Hey folks, i've got a new project to start posting work on.
I've got a triumph job in the shop. Turning a sportbike into a long distance touring bike for a customer. I'm not really one for posting up pictures of my real work in progress, but this is one little snip-it of a 'project within a project' that i think won't hurt to leak out ahead of time, and doesn't show too much of the job in progress. I just started this part of the project yesterday, and i figure i'll have it wrapped up by mid-week. I've got some 6061 tubing, and plate in the construction, and it's all tig welded.
One of the parts of this bike is that it will have a suspended bobber seat, riding on coil-over mini-shocks. The interesting setup of the seat shocks to keep a low seat profile, and the abnormal shape of the swingarm made creating all the brackets and the shapes of the supports a little more interesting than normal, so i figured i'd share.
First things first, finding the centerline of the support bracket i welded in the top of the structure to mount the shocks off of. The bottom of the shocks are actually going to hang into the negative space in the swing-arm, so that the seat height won't have to be raised way off the bike.
At first thought, i was going to try to bend pieces to make some nifty and clean little mounting tabs and weld them in... but the bends to get down into the swingarm are awkward enough and sharp enough so that a regular bend won't do it, and trying to heat bend the aluminum into place just makes the material tear and fall apart (even with annealing it before-hand).

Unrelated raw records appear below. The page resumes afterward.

(** * LEOGPS [dopest.py]: Doppler estimation from carrier phase

    A shallow embedding of [dopest.dopest] (src/source/dopest.py) and the
    properties of it that the specification states.

    Modelling decisions, all taken from the source:
    - Python floats and the float64 entries of numpy arrays are Rocq's
      primitive binary64 floats; the element-wise numpy operations of line
      140 and 144 are the IEEE operations on them.
    - [np.polyfit] and [np.polyval] are library routines (LAPACK behind the
      first); they are parameters of the development.
    - [datetime] and [timedelta] values are integers counting microseconds;
      their arithmetic is that of the integers (the range checks of
      [datetime] are left out).
    - [tstart] and [tstop] are not used by the function and are left out;
      [inps] is only read at 'freq'.
    - The observation store is a dictionary of dictionaries of dictionaries.
      Only the innermost ones (the observation records) are ever assigned
      into (lines 104 and 149), so these are the objects that live on a
      heap and are referred to by address; the two outer levels are never
      assigned into and are values holding those addresses. *)

From Stdlib Require Import ZArith PrimFloat Uint63 Ascii.
From stdpp Require Import gmap strings list pretty.

Open Scope Z_scope.

(** ** Python values *)

Inductive value :=
  | VFloat (x : float)
  | VStr (s : string).

(** [flag == 'solo'] and the like: a string equal to the literal. *)
Definition is_str (v : value) (s : string) : bool :=
  match v with
  | VStr s' => bool_decide (s' = s)
  | VFloat _ => false
  end.

(** [float(n)] for a non-negative [int] below 2^53 (exact there). *)
Definition float_of_int (n : Z) : float := PrimFloat.of_uint63 (Uint63.of_Z n).

(** The literal [0.01] of line 139, as the binary64 value Python reads. *)
Definition delta : float := 0x1.47ae147ae147bp-7%float.

(** ** datetime.timedelta, counted in microseconds *)

(** [td.seconds]: the seconds field of the normalised
    (days, seconds, microseconds) triple, between 0 and 86399. *)
Definition td_seconds (td : Z) : Z := (td / 1000000) mod 86400.

(** ** Outcomes of a call *)

Inductive exn := KeyError | IndexError | TypeError | LinAlgError.

Inductive outcome (A : Type) :=
  | Ok (a : A)
  | ReturnFalse          (* [return False], line 125 *)
  | Raise (e : exn).
Arguments Ok {A} a.
Arguments ReturnFalse {A}.
Arguments Raise {A} e.

(** ** The heap of observation records *)

Abbreviation loc := nat (only parsing).
Abbreviation record := (gmap string value) (only parsing).
Abbreviation heap := (list (gmap string value)) (only parsing).
Abbreviation satdict := (gmap Z nat) (only parsing).
(** Epochs in dictionary (insertion) order, each with its satellites. *)
Abbreviation store := (list (Z * gmap Z nat)) (only parsing).

(** The value stored under key [k] of the record at address [l]. *)
Definition field (h : heap) (l : loc) (k : string) : option value :=
  h !! l ≫= (.!! k).

(** Computations on the heap that return, return False or raise. *)
Definition M (A : Type) : Type := heap → outcome A * heap.

Definition ret {A} (a : A) : M A := λ h, (Ok a, h).

Definition bind {A B} (m : M A) (k : A → M B) : M B := λ h,
  match m h with
  | (Ok a, h') => k a h'
  | (ReturnFalse, h') => (ReturnFalse, h')
  | (Raise e, h') => (Raise e, h')
  end.

Definition return_false {A} : M A := λ h, (ReturnFalse, h).
Definition raise {A} (e : exn) : M A := λ h, (Raise e, h).

Notation "'let*' x := m 'in' k" := (bind m (λ x, k))
  (at level 10, x pattern, m at level 100, k at level 200).

(** [d[k]] on a dictionary held as a value: KeyError when absent. *)
Definition subscript {A} (o : option A) : M A :=
  match o with
  | Some a => ret a
  | None => raise KeyError
  end.

(** [rec[k]] on the record at [l]. *)
Definition getfield (l : loc) (k : string) : M value := λ h,
  subscript (field h l k) h.

(** [k in rec], then [rec[k]]: the value when present. *)
Definition findfield (l : loc) (k : string) : M (option value) := λ h,
  (Ok (field h l k), h).

(** [rec[k] = v] on the record at [l]. *)
Definition setitem (l : loc) (k : string) (v : value) : M unit := λ h,
  (Ok tt, alter (insert k v) l h).

(** ** The store *)

(** [rnx[t]]: dictionary keys are unique, the first entry is the entry. *)
Fixpoint epoch_lookup (t : Z) (rnx : store) : option satdict :=
  match rnx with
  | [] => None
  | (t', sats) :: rnx' => if decide (t' = t) then Some sats else epoch_lookup t rnx'
  end.

(** The address of the record [rnx[t][p]], when both keys exist. *)
Definition slot (rnx : store) (t p : Z) : option loc :=
  epoch_lookup t rnx ≫= (.!! p).

(** Every record address the store holds, in order. *)
Definition store_locs (rnx : store) : list loc :=
  rnx ≫= (λ e, (map_to_list e.2).*2).

(** No dangling address: every record the store refers to is on the heap. *)
Definition wf_store (rnx : store) (h : heap) : Prop :=
  Forall (λ l, (l < length h)%nat) (store_locs rnx).

(** *** copy.deepcopy

    Every distinct record object gets one fresh copy (the memo of
    [deepcopy] keeps shared records shared), and the two outer levels are
    rebuilt with the addresses of the copies. *)
Definition copy_record (s : gmap nat nat * heap) (l : loc) : gmap nat nat * heap :=
  match s.1 !! l with
  | Some _ => s
  | None => (<[l := length s.2]> s.1, s.2 ++ [s.2 !!! l])
  end.

Definition rename (memo : gmap nat nat) (l : loc) : loc := default l (memo !! l).

Definition rename_store (memo : gmap nat nat) (rnx : store) : store :=
  (λ e : Z * gmap Z nat, (e.1, rename memo <$> e.2)) <$> rnx.

Definition deepcopy (rnx : store) : M store := λ h,
  let s := foldl copy_record (∅, h) (store_locs rnx) in
  (Ok (rename_store s.1 rnx), s.2).

(** ** Keys *)

(** ['L'+str(f)] and ['D'+str(f)]. *)
Definition Lkey (f : Z) : string := "L" +:+ pretty f.
Definition Dkey (f : Z) : string := "D" +:+ pretty f.

(** The invalid-value sentinel of line 104. *)
Definition sentinel : value := VStr "NaN".

(** The test of line 103, negated: the flag is neither 'solo' nor 'slip'. *)
Definition interpolable (flag : value) : bool :=
  negb (is_str flag "solo" || is_str flag "slip").

(** [range(a, b)] *)
Definition range (a b : Z) : list Z := (λ i, a + Z.of_nat i) <$> seq 0 (Z.to_nat (b - a)).

(** ** dopest *)

Section Dopest.
(** [np.polyfit(x, y, deg)] may raise; [np.polyval(c, x)] at one point. *)
Variable polyfit : list float → list float → Z → exn + list float.
Variable polyval : list float → float → float.
(** [rnxstep], a timedelta. *)
Variable rnxstep : Z.

(** [np.linspace(0, n-1, n)]: the floats 0.0, 1.0, ..., n-1. *)
Definition linspace0 (n : nat) : list float :=
  (λ i, float_of_int (Z.of_nat i)) <$> seq 0 n.

(** [np.array(L)] as a float64 array; a string among the values makes
    the arithmetic of [np.polyfit] raise TypeError. *)
Fixpoint float_array (L : list value) : option (list float) :=
  match L with
  | [] => Some []
  | VFloat x :: L' => cons x <$> float_array L'
  | VStr _ :: _ => None
  end.

(** Lines 131-144: the rates of one arc. *)
Definition arc_rates (L : list value) : exn + list float :=
  match float_array L with
  | None => inl TypeError
  | Some L =>
      let N := linspace0 (length L) in
      match polyfit N L 19 with
      | inl e => inl e
      | inr coeff =>
          let N_delta := (λ x, x + delta)%float <$> N in
          let L_delta := polyval coeff <$> N_delta in
          inr (zip_with
                 (λ l ld, (l - ld) / (delta * float_of_int (td_seconds rnxstep)))%float
                 L L_delta)
      end
  end.

(** Lines 148-150: [ks] is what is left of [reversed(range(0,len(D)))],
    [d] the counter. *)
Fixpoint write_back (rnxout : store) (t p f : Z) (D : list float)
    (ks : list nat) (d : nat) : M unit :=
  match ks with
  | [] => ret tt
  | k :: ks' =>
      let* v := match D !! d with Some v => ret v | None => raise IndexError end in
      let* sats := subscript (epoch_lookup (t - Z.of_nat k * rnxstep) rnxout) in
      let* l := subscript (sats !! p) in
      let* _ := setitem l (Dkey f) (VFloat v) in
      write_back rnxout t p f D ks' (S d)
  end.

(** Lines 131-150. *)
Definition estimate (rnxout : store) (t p f : Z) (L : list value) : M unit :=
  match arc_rates L with
  | inl e => raise e
  | inr D => write_back rnxout t p f D (reverse (seq 0 (length D))) 0
  end.

(** Lines 96-125: the record of satellite [p] at one epoch, at address [l]. *)
Definition visit_record (l : loc) (f : Z) (st : list value * bool) :
    M (list value * bool) :=
  let '(L, dopp_condition) := st in
  let* flag := getfield l "flag" in
  if is_str flag "solo" || is_str flag "slip" then
    let* _ := setitem l (Dkey f) sentinel in
    ret (L, false)
  else
    let L := if is_str flag "start" then [] else L in
    let dopp_condition := if is_str flag "start" then false else dopp_condition in
    let dopp_condition := if is_str flag "none" then false else dopp_condition in
    let dopp_condition := if is_str flag "end" then true else dopp_condition in
    let* o := findfield l (Lkey f) in
    match o with
    | Some v => ret (L ++ [v], dopp_condition)
    | None => return_false
    end.

(** Lines 96-153: the body of [for t in rnxout]. *)
Definition visit (rnxout : store) (f p t : Z) (st : list value * bool) :
    M (list value * bool) :=
  let* sats := subscript (epoch_lookup t rnxout) in
  let* st :=
    match sats !! p with
    | Some l => visit_record l f st
    | None => ret st
    end in
  if st.2 then
    let* _ := estimate rnxout t p f st.1 in
    ret ([], false)
  else ret st.

(** Line 90: [for t in rnxout]. *)
Fixpoint time_loop (rnxout : store) (f p : Z) (ts : list Z)
    (st : list value * bool) : M (list value * bool) :=
  match ts with
  | [] => ret st
  | t :: ts' =>
      let* st' := visit rnxout f p t st in
      time_loop rnxout f p ts' st'
  end.

(** Line 85: [for p in goodsats], with [L = []] at the top of the body;
    [dopp_condition] lives across the iterations. *)
Fixpoint sat_loop (rnxout : store) (f : Z) (ps : list Z) (dopp_condition : bool) : M bool :=
  match ps with
  | [] => ret dopp_condition
  | p :: ps' =>
      let* st := time_loop rnxout f p rnxout.*1 ([], dopp_condition) in
      sat_loop rnxout f ps' st.2
  end.

(** Line 82: [for f in range(1,1+freqnum)]. *)
Fixpoint freq_loop (rnxout : store) (goodsats : list Z) (fs : list Z)
    (dopp_condition : bool) : M bool :=
  match fs with
  | [] => ret dopp_condition
  | f :: fs' =>
      let* dc := sat_loop rnxout f goodsats dopp_condition in
      freq_loop rnxout goodsats fs' dc
  end.

(** Lines 76-156; [freqnum] is [inps['freq']]. *)
Definition dopest (rnxdata : store) (goodsats : list Z) (freqnum : Z) : M store :=
  let* rnxout := deepcopy rnxdata in
  let* _ := freq_loop rnxout goodsats (range 1 (1 + freqnum)) false in
  ret rnxout.

End Dopest.

(** ** Write-back, declaratively *)

(** The assignment [rec['D'+str(f)] = v] on the record at address [w.1]. *)
Definition assign (f : Z) (h : heap) (w : nat * float) : heap :=
  alter (insert (Dkey f) (VFloat w.2)) w.1 h.

(** The epoch of buffer entry [i] of an arc of [n] entries that ends at
    [t]: end epoch minus (n-1-i) steps. *)
Definition arc_epoch (rnxstep t : Z) (n i : nat) : Z :=
  t - Z.of_nat (n - 1 - i) * rnxstep.

(** ** What a run may change *)

(** A rate value as the engine writes it: the sentinel or a float. *)
Definition is_rate (o : option value) : Prop :=
  o = Some sentinel ∨ ∃ x, o = Some (VFloat x).

(** [h'] is [h] but for rates assigned under keys of [Ks] in records at
    addresses of [Ls]. *)
Definition rates_written (Ls : nat → Prop) (Ks : string → Prop) (h h' : heap) : Prop :=
  length h' = length h ∧
  ∀ l k, field h' l k = field h l k ∨ (Ls l ∧ Ks k ∧ is_rate (field h' l k)).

So i have to do it the hard way, cutting out individual mounts and grinding them smooth and matching and all that mess. So, templates were made and the arms cut out of some 5/16" 6061 plate on the bandsaw.
Bolted together with bits of scrap square tube mocked in as placeholders for the shocks, they kind of look like little T-Rex arms when they're put together... and i had some fun making dinosaur noises and waving the tiny arms around for a couple of minutes before i remembered that i'm supposed to be a bike builder, and thus, too cool for that sort of thing.